(Records for this exercise)

(** [open_socket]. *)
Inductive attempt_run (self : t) : list event → bool → t → Prop :=
| attempt_no_path :
    _socket_path self = None ∨ _socket_path self = Some [] →
    attempt_run self [] false self
| attempt_path_missing p :
    _socket_path self = Some p → p ≠ [] →
    attempt_run self [EPathExists p false] false self
| attempt_socket_fails p e :
    _socket_path self = Some p → p ≠ [] →
    attempt_run self [EPathExists p true; ESocketNew (Err e)] false self
| attempt_settimeout_fails p sock e :
    _socket_path self = Some p → p ≠ [] →
    attempt_run self
      [EPathExists p true; ESocketNew (Ok sock);
       ESetTimeout sock SOCKET_TIMEOUT (Err e)] false self
| attempt_connect_fails p sock u e :
    _socket_path self = Some p → p ≠ [] →
    attempt_run self
      [EPathExists p true; ESocketNew (Ok sock);
       ESetTimeout sock SOCKET_TIMEOUT (Ok u); EConnect sock p (Err e)]
      false self
| attempt_connects p sock u u' :
    _socket_path self = Some p → p ≠ [] →
    attempt_run self
      [EPathExists p true; ESocketNew (Ok sock);
       ESetTimeout sock SOCKET_TIMEOUT (Ok u); EConnect sock p (Ok u')]
      true (with_socket (Some sock) self).

(** [_connect]. *)
Inductive connect_run (self : t) : list event → bool → t → Prop :=
| connect_suppressed now :
    (now - _last_connect_attempt self < inject_Z RECONNECT_INTERVAL)%Q →
    connect_run self [ETime now] (bool_decide (_socket self ≠ None)) self
| connect_attempt now tr1 self1 tr2 r self2 :
    (inject_Z RECONNECT_INTERVAL <= now - _last_connect_attempt self)%Q →
    close_run (with_last_connect_attempt now self) tr1 self1 →
    attempt_run self1 tr2 r self2 →
    connect_run self (ETime now :: tr1 ++ tr2) r self2.

(** [exchange]. *)
Inductive exchange_run (file_path : pystr) (s : handle) (self : t)
  : list event → outcome (option pystr) → t → Prop :=
| exchange_unencodable :
    encode_utf8 (request file_path) = None →
    exchange_run file_path s self [] (Raised UnicodeEncodeError) self
| exchange_send_fails data e tr self' :
    encode_utf8 (request file_path) = Some data →
    close_run self tr self' →
    exchange_run file_path s self
      (ESendAll s data (Err e) :: tr) (Returned None) self'
| exchange_recv_fails data u e tr self' :
    encode_utf8 (request file_path) = Some data →
    close_run self tr self' →
    exchange_run file_path s self
      (ESendAll s data (Ok u) :: ERecv s 1024 (Err e) :: tr)
      (Returned None) self'
| exchange_reply data u received :
    encode_utf8 (request file_path) = Some data →
    exchange_run file_path s self
      [ESendAll s data (Ok u); ERecv s 1024 (Ok received)]
      (Returned (parse_response (decode_utf8_ignore received))) self.

(** [query_status]. *)
Inductive query_run (file_path : pystr) (self : t)
  : list event → outcome (option pystr) → t → Prop :=
| query_reuses_handle s tr r self' :
    _socket self = Some s →
    exchange_run file_path s self tr r self' →
    query_run file_path self tr r self'
| query_not_connected tr self' :
    _socket self = None →
    connect_run self tr false self' →
    query_run file_path self tr (Returned None) self'
| query_connects tr1 self1 s tr2 r self2 :
    _socket self = None →
    connect_run self tr1 true self1 →
    _socket self1 = Some s →
    exchange_run file_path s self1 tr2 r self2 →
    query_run file_path self (tr1 ++ tr2) r self2.

(** An event is a use of the handle [s]: a send, a receive or a close on
    it. *)
Definition on_handle (s : handle) (e : event) : Prop :=
  match e with
  | ESendAll s' _ _ | ERecv s' _ _ | EClose s' _ => s' = s
  | _ => False
  end.

Definition is_clock_reading (e : event) : Prop :=
  match e with
  | ETime _ => True
  | _ => False
  end.

(** An event creates or connects a socket. *)
Definition opens_socket (e : event) : Prop :=
  match e with
  | ESocketNew _ | EConnect _ _ _ => True
  | _ => False
  end.

(** A line the scan of [query_status] takes its status from. *)
Definition accepted (line : pystr) : bool :=
  startswith line (lit "STATUS:")
  && bool_decide (3 ≤ length (split colon 2 line))%nat.

End ClientRuns.

(** ** Test doubles *)

Module Mock.

(** A scripted world: a clock that advances by [tick] at each reading, a
    filesystem where the socket path is present or not, and a daemon that
    answers every send and receive the same way. *)
Record world : Type := mk {
  clock : Q;
  tick : Q;
  path_present : bool;
  next_handle : handle;
  connect_result : result unit;
  send_result : result unit;
  reply : result bytes;
}.

Definition advance (w : world) : world :=
  {| clock := clock w + tick w; tick := tick w;
     path_present := path_present w; next_handle := next_handle w;
     connect_result := connect_result w; send_result := send_result w;
     reply := reply w |}.

Definition allocate (w : world) : world :=
  {| clock := clock w; tick := tick w;
     path_present := path_present w; next_handle := next_handle w + 1;
     connect_result := connect_result w; send_result := send_result w;
     reply := reply w |}.

Definition daemon : handler world :=
  λ c w,
    match c as c0 return ans c0 * world with
    | Time => (clock w, advance w)
    | GetEnv _ => (None, w)
    | GetUid => (1000, w)
    | PathExists _ => (path_present w, w)
    | SocketNew => (Ok (next_handle w), allocate w)
    | SetTimeout _ _ => (Ok tt, w)
    | Connect _ _ => (connect_result w, w)
    | SendAll _ _ => (send_result w, w)
    | Recv _ _ => (reply w, w)
    | Close _ => (Ok tt, w)
    end.

(** A world at clock reading [now] whose daemon replies [r]. *)
Definition replying (now step : Q) (r : result bytes) : world :=
  {| clock := now; tick := step; path_present := true; next_handle := 7;
     connect_result := Ok tt; send_result := Ok tt; reply := r |}.

(** A world where the daemon is not running: no socket file. *)
Definition absent (now step : Q) : world :=
  {| clock := now; tick := step; path_present := false; next_handle := 7;
     connect_result := Err ConnectionRefused; send_result := Err BrokenPipe;
     reply := Err BrokenPipe |}.

Definition socket_path : pystr := lit "/run/user/1000/aerocloud/socket".

(** A client holding the live handle 3. *)
Definition connected : AeroCloudDaemonClient.t :=
  {| AeroCloudDaemonClient._socket := Some 3;
     AeroCloudDaemonClient._socket_path := Some socket_path;
     AeroCloudDaemonClient._last_connect_attempt := 1000 |}.

(** A client without handle whose last attempt was at reading 1000. *)
Definition disconnected : AeroCloudDaemonClient.t :=
  {| AeroCloudDaemonClient._socket := None;
     AeroCloudDaemonClient._socket_path := Some socket_path;
     AeroCloudDaemonClient._last_connect_attempt := 1000 |}.

Definition some_file : pystr := lit "/home/user/AeroCloud/report.txt".
Definition other_file : pystr := lit "/home/user/AeroCloud/notes.md".

(** A path with a lone surrogate, as [os.fsdecode] gives for the file
    name byte [0x80]: a [str], but one that UTF-8 cannot encode. *)
Definition unencodable_file : pystr :=
  lit "/home/user/AeroCloud/" ++ [0xDC80].

(** Replies of the daemon. *)
Definition reply_ok : bytes := blit "STATUS:OK:synced" ++ [Byte.x0a].
Definition reply_two_lines : bytes :=
  blit "STATUS:SYNC:busy" ++ [Byte.x0a] ++ blit "STATUS:OK:synced"
    ++ [Byte.x0a].
Definition reply_garbage : bytes :=
  [Byte.xff; Byte.xfe] ++ blit "garbage" ++ [Byte.x0a] ++ blit "STATUS:OK"
    ++ [Byte.x0a].

(** The cache of the extension, and a clock that starts at 1000 and
    advances by 2 or by 7 seconds at each reading. *)
Definition fresh_cache : AeroCloudStatusCache.t := AeroCloudStatusCache.init 5.
Definition cache_with_ok : AeroCloudStatusCache.t :=
  {| AeroCloudStatusCache._cache := <[some_file := (lit "OK", 1000%Q)]> ∅;
     AeroCloudStatusCache._ttl := 5 |}.
Definition quick : world := replying 1000 2 (Ok reply_ok).
Definition slow : world := replying 1000 7 (Ok reply_ok).

End Mock.

(** ** AeroCloudExtension *)

Module AeroCloudExtension.

(** [Nemo.OperationResult]. *)
Inductive OperationResult : Type :=
| COMPLETE
| FAILED
| IN_PROGRESS.

(** What the extension reads from a [Nemo.FileInfo] and does to it:
    [get_uri_scheme()], [get_location().get_path()] and the emblems that
    [add_emblem] has put on the file, oldest first. *)
Record FileInfo : Type := mkFile {
  uri_scheme : pystr;
  location_path : option pystr;
  emblems : list pystr;
}.

Definition add_emblem (emblem : pystr) (file : FileInfo) : FileInfo :=
  {| uri_scheme := uri_scheme file;
     location_path := location_path file;
     emblems := emblems file ++ [emblem] |}.

Definition STATUS_EMBLEMS : gmap pystr (option pystr) :=
  list_to_map
    [(lit "OK", Some (lit "emblem-aerocloud-synced"));
     (lit "SYNC", Some (lit "emblem-aerocloud-syncing"));
     (lit "ERROR", Some (lit "emblem-aerocloud-error"));
     (lit "IGNORE", Some (lit "emblem-aerocloud-ignored"));
     (lit "CONFLICT", Some (lit "emblem-aerocloud-conflict"));
     (lit "NEW", Some (lit "emblem-aerocloud-new"));
     (lit "NOP", None)].

Record t : Type := mk {
  _cache : AeroCloudStatusCache.t;
  _client : AeroCloudDaemonClient.t;
}.

(** [__init__] *)
Definition init : prog t :=
  client <- AeroCloudDaemonClient.init;;
  Ret {| _cache := AeroCloudStatusCache.init 5; _client := client |}.

(** [STATUS_EMBLEMS.get(status)], then [add_emblem] under [if emblem:]. *)
Definition _apply_emblem (file : FileInfo) (status : pystr) : FileInfo :=
  match STATUS_EMBLEMS !! status with
  | Some (Some (c :: emblem)) => add_emblem (c :: emblem) file
  | _ => file
  end.

Definition update_file_info (file : FileInfo) (self : t)
  : prog (outcome OperationResult * t * FileInfo) :=
  if bool_decide (uri_scheme file ≠ lit "file")
  then Ret (Returned COMPLETE, self, file)
  else
    match location_path file with
    | None | Some [] => Ret (Returned COMPLETE, self, file)
    | Some file_path =>
        cached <- AeroCloudStatusCache.get file_path (_cache self);;
        let self := {| _cache := cached.2; _client := _client self |} in
        match cached.1 with
        | Some cached_status =>
            Ret (Returned COMPLETE, self, _apply_emblem file cached_status)
        | None =>
            q <- AeroCloudDaemonClient.query_status file_path (_client self);;
            let self := {| _cache := _cache self; _client := q.2 |} in
            match q.1 with
            | Raised e => Ret (Raised e, self, file)
            | Returned (Some (c :: status)) =>
                cache <- AeroCloudStatusCache.set file_path (c :: status)
                           (_cache self);;
                Ret (Returned COMPLETE,
                     {| _cache := cache; _client := _client self |},
                     _apply_emblem file (c :: status))
            | Returned _ => Ret (Returned COMPLETE, self, file)
            end
        end
    end.

End AeroCloudExtension.

(** ** The parts of a request *)

Module RequestParts.
Import AeroCloudDaemonClient.

(** What precedes and what follows the path in [request]. *)
Definition request_head : pystr :=
  lit "RETRIEVE_FILE_STATUS" ++ LF :: lit "path" ++ [TAB].
Definition request_tail : pystr := LF :: lit "done" ++ [LF].

End RequestParts.

(** ** Shapes of text and of traces *)

Module TraceShapes.

(** A string without line boundary. *)
Definition no_linebreak (s : pystr) : Prop :=
  Forall (λ c, is_linebreak c = false) s.


End TraceShapes.

(** ** Runs of the extension *)

Module ExtensionShapes.

(** The statuses that have an emblem, with their emblem. *)
Definition emblem_table : list (pystr * pystr) :=
  [(lit "OK", lit "emblem-aerocloud-synced");
   (lit "SYNC", lit "emblem-aerocloud-syncing");
   (lit "ERROR", lit "emblem-aerocloud-error");
   (lit "IGNORE", lit "emblem-aerocloud-ignored");
   (lit "CONFLICT", lit "emblem-aerocloud-conflict");
   (lit "NEW", lit "emblem-aerocloud-new")].

(** Every status in the cache is a non-empty string. *)
Definition statuses_nonempty (cache : AeroCloudStatusCache.t) : Prop :=
  ∀ path status timestamp,
    AeroCloudStatusCache._cache cache !! path = Some (status, timestamp) →
    status ≠ [].
Lemma str_app_assoc (a b c : string) : (a ++ b) ++ c = a ++ (b ++ c).
Proof. induction a as [|x a IH]; simpl; [reflexivity | now rewrite IH]. Qed.

Lemma str_length_app (a b : string) :
  String.length (a ++ b) = (String.length a + String.length b)%nat.
Proof. induction a as [|x a IH]; simpl; [reflexivity | now rewrite IH]. Qed.

Lemma str_app_inv_tail (a c b d : string) :
  a ++ b = c ++ d -> String.length b = String.length d -> a = c /\ b = d.
Proof.
  revert c. induction a as [|x a IH]; intros [|y c] Heq Hlen; simpl in *.
  - now split.
  - subst b. simpl in Hlen. rewrite str_length_app in Hlen. lia.
  - subst d. simpl in Hlen. rewrite str_length_app in Hlen. lia.
  - inversion Heq; subst. destruct (IH c H1 Hlen) as [-> ->]. now split.
Qed.

Lemma rfind_ge (c : ascii) (s : string) : -1 <= PyStr.rfind c s.
Proof.
  induction s as [|a s IH]; simpl; [lia|].
  destruct (Z.leb_spec 0 (PyStr.rfind c s)); [lia|]. destruct (Ascii.eqb a c); lia.
Qed.

Lemma rfind_lt (c : ascii) (s : string) : PyStr.rfind c s < Z.of_nat (String.length s).
Proof.
  induction s as [|a s IH]; simpl String.length; simpl PyStr.rfind; [lia|].
  destruct (Z.leb_spec 0 (PyStr.rfind c s)); [lia|]. destruct (Ascii.eqb a c); lia.
Qed.

Lemma rfind_none (c : ascii) (s : string) :
  has_char c s = false -> PyStr.rfind c s = -1.
Proof.
  induction s as [|a s IH]; simpl; [reflexivity|].
  intros H. apply orb_false_iff in H as [Ha Hs]. rewrite (IH Hs), Ha. reflexivity.
Qed.

Lemma rfind_app (c : ascii) (a b : string) :
  PyStr.rfind c (a ++ b) =
  if 0 <=? PyStr.rfind c b then Z.of_nat (String.length a) + PyStr.rfind c b
  else PyStr.rfind c a.
Proof.
  induction a as [|x a IH]; simpl String.length; simpl PyStr.rfind.
  - destruct (Z.leb_spec 0 (PyStr.rfind c b)); [lia|]. pose proof (rfind_ge c b). lia.
  - rewrite IH. destruct (Z.leb_spec 0 (PyStr.rfind c b)).
    + destruct (Z.leb_spec 0 (Z.of_nat (String.length a) + PyStr.rfind c b)); lia.
    + reflexivity.
Qed.

Lemma take_app_length (a b : string) (n : nat) :
  PyStr.take (String.length a + n) (a ++ b) = a ++ PyStr.take n b.
Proof. induction a as [|x a IH]; simpl; [reflexivity | now rewrite IH]. Qed.

Lemma drop_app_length (a b : string) (n : nat) :
  PyStr.drop (String.length a + n) (a ++ b) = PyStr.drop n b.
Proof. induction a as [|x a IH]; simpl; [reflexivity | exact IH]. Qed.

Lemma take_drop (n : nat) (s : string) : PyStr.take n s ++ PyStr.drop n s = s.
Proof.
  revert s. induction n as [|n IH]; intros [|a s]; simpl; try reflexivity.
  now rewrite IH.
Qed.
(** The scenario of the specification: start means 10.0 and 20.0, end
    means 15.0 and 18.0 give the changes 50.0 and -10.0, in a table of two
    rows beside the map. *)
Example two_regions_scenario :
  fst (run ee_two_regions (server.fetch_data jan_to_feb) tt) =
    Ok (FrameAndMap
          {| columns := [ "State"; "Start Mean Radiance"; "End Mean Radiance";
                          "Percentage Change" ]%string;
             rows := [ [ CellStr "Anhui Sheng"; CellFloat 10; CellFloat 15;
                         CellFloat 50 ];
                       [ CellStr "Beijing Shi"; CellFloat 20; CellFloat 18;
                         CellFloat (-10) ] ] |}
          static_map).
Proof. vm_compute. reflexivity. Qed.

(** C2 (the code departs from it): when the start month has no image,
    or the end month has none after a start month with some,
    [fetch_data] returns the bare error table without building a map,
    and both renderers raise [ValueError] when they take it apart as a
    pair. *)
Theorem empty_month_breaks_renderers
    (S : Type) (ee : EarthEngine S) (input : Input) (s : S) :
  (exists s1,
     size_answer ee (nightlights_start input) s
       = (Ok 0, s1)) \/
  (exists n s1 s2,
     size_answer ee (nightlights_start input) s
       = (Ok n, s1) /\ n <> 0 /\
     size_answer ee (nightlights_end input) s1
       = (Ok 0, s2)) ->
  let out := fst (run ee (server.fetch_data input) s) in
  out = Ok (Frame error_frame) /\
  server.table out = Raise ValueError /\
  server.map out = Raise ValueError.
Proof.
  intros H out.
  assert (E : out = Ok (Frame error_frame)).
  { unfold out. destruct H as [[s1 H]|(n & s1 & s2 & H & Hn & H')].
    - now rewrite (fetch_data_empty_start ee input s s1 H).
    - now rewrite (fetch_data_empty_end ee input s s1 s2 n H Hn H'). }
  rewrite E. repeat split.
Qed.

Lemma empty_month_breaks_renderers_witness :
  let out := fst (run ee_january_only (server.fetch_data jan_to_feb) tt) in
  out = Ok (Frame error_frame) /\
  server.table out = Raise ValueError /\
  server.map out = Raise ValueError.
Proof.
  apply (empty_month_breaks_renderers unit ee_january_only jan_to_feb tt).
  right. exists 1, tt, tt. repeat split. discriminate.
Defined.

(** C3 (the code departs from it): whatever the non-empty input, the
    first colour returned does not match [^#[0-9a-f]{6}$]: it is the
    nine-character string of (0, 0, 65025). *)
Theorem first_color_not_six_digits (xs : list float) :
  xs <> [] -> Z.of_nat (List.length xs) <= 2 ^ 63 ->
  exists c rest,
    create_colormap xs = Ok (c :: rest) /\
    c = hex_of_rgb (0, 0, 65025) /\
    matches_hex_color c = false.
Proof.
  intros Hne Hlen.
  destruct (first_color_of_every_list xs Hne Hlen) as [rest H].
  exists "#0000fe01"%string, rest. repeat split. exact H.
Qed.

Lemma first_color_not_six_digits_witness :
  exists c rest,
    create_colormap [50; -10]%float = Ok (c :: rest) /\
    c = hex_of_rgb (0, 0, 65025) /\
    matches_hex_color c = false.
Proof.
  apply (first_color_not_six_digits [50; -10]%float).
  - discriminate.
  - vm_compute. discriminate.
Defined.

(** C4 (the code departs from it): a single input gets the colour of
    (0, 0, 65025), not of the blue end (0, 0, 255) of the line; five
    inputs get blue components far above 255 at every point but the last,
    which is the red end. *)
Theorem blue_end_scaled_twice :
  create_colormap [7]%float = Ok [ hex_of_rgb (0, 0, 65025) ] /\
  hex_of_rgb (0, 0, 65025) <> hex_of_rgb blue /\
  create_colormap [1; 2; 3; 4; 5]%float =
    Ok (map hex_of_rgb
          [ (0, 0, 65025); (63, 0, 48768); (127, 0, 32512); (191, 0, 16256); red ]).
Proof.
  split; [vm_compute; reflexivity|].
  split; [vm_compute; discriminate|].
  vm_compute; reflexivity.
Qed.

(** * Further properties *)

(** ** The loop, continued *)

(** [zip] stops at the shorter list: features without a partner are
    dropped, without any notice. *)
Theorem rows_stop_at_shorter_list (fs fe : list Feature) :
  List.length (fst (region_loop fs fe))
    = Nat.min (List.length fs) (List.length fe)
  /\ forall i, (Nat.min (List.length fs) (List.length fe) <= i)%nat ->
       nth_error (fst (region_loop fs fe)) i = None.
Proof.
  assert (E : List.length (fst (region_loop fs fe))
              = Nat.min (List.length fs) (List.length fe)).
  { rewrite <- length_combine, region_loop_data.
    induction (combine fs fe) as [|p ps IH]; cbn [flat_map]; [reflexivity|].
    rewrite length_app, IH.
    destruct (loop_body_one_row p) as [row ->]. reflexivity. }
  split; [exact E|].
  intros i Hi. apply nth_error_None. lia.
Qed.

Lemma loop_body_reads_end_mean (acc : list RegionRow * list float)
    (sf ef ef' : Feature) :
  mean ef = mean ef' -> loop_body acc (sf, ef) = loop_body acc (sf, ef').
Proof. intros H. unfold loop_body. now rewrite H. Qed.

(** The pairing is by position alone: of an end feature only the mean is
    read, never the name, so end features with other names (or in another
    order than the start features) are paired all the same. *)
Theorem end_names_never_read (fs fe fe' : list Feature) :
  List.map mean fe = List.map mean fe' ->
  region_loop fs fe = region_loop fs fe'.
Proof.
  unfold region_loop. generalize (@nil RegionRow, @nil float).
  revert fe fe'.
  induction fs as [|f fs IH]; intros [|e fe] [|e' fe'] acc H; cbn in *;
    try reflexivity; try discriminate.
  injection H as H0 H.
  rewrite (loop_body_reads_end_mean acc f e e' H0). now apply IH.
Qed.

(End Records for this exercise)

Task » Would you output, from the records above, exactly the run of lines that starts at the line containing "query_reuses_handle s tr" and ends at the line containing "query_connects tr1 self1", and only that run?

Solved exercise »
| query_reuses_handle s tr r self' :
    _socket self = Some s →
    exchange_run file_path s self tr r self' →
    query_run file_path self tr r self'
| query_not_connected tr self' :
    _socket self = None →
    connect_run self tr false self' →
    query_run file_path self tr (Returned None) self'
| query_connects tr1 self1 s tr2 r self2 :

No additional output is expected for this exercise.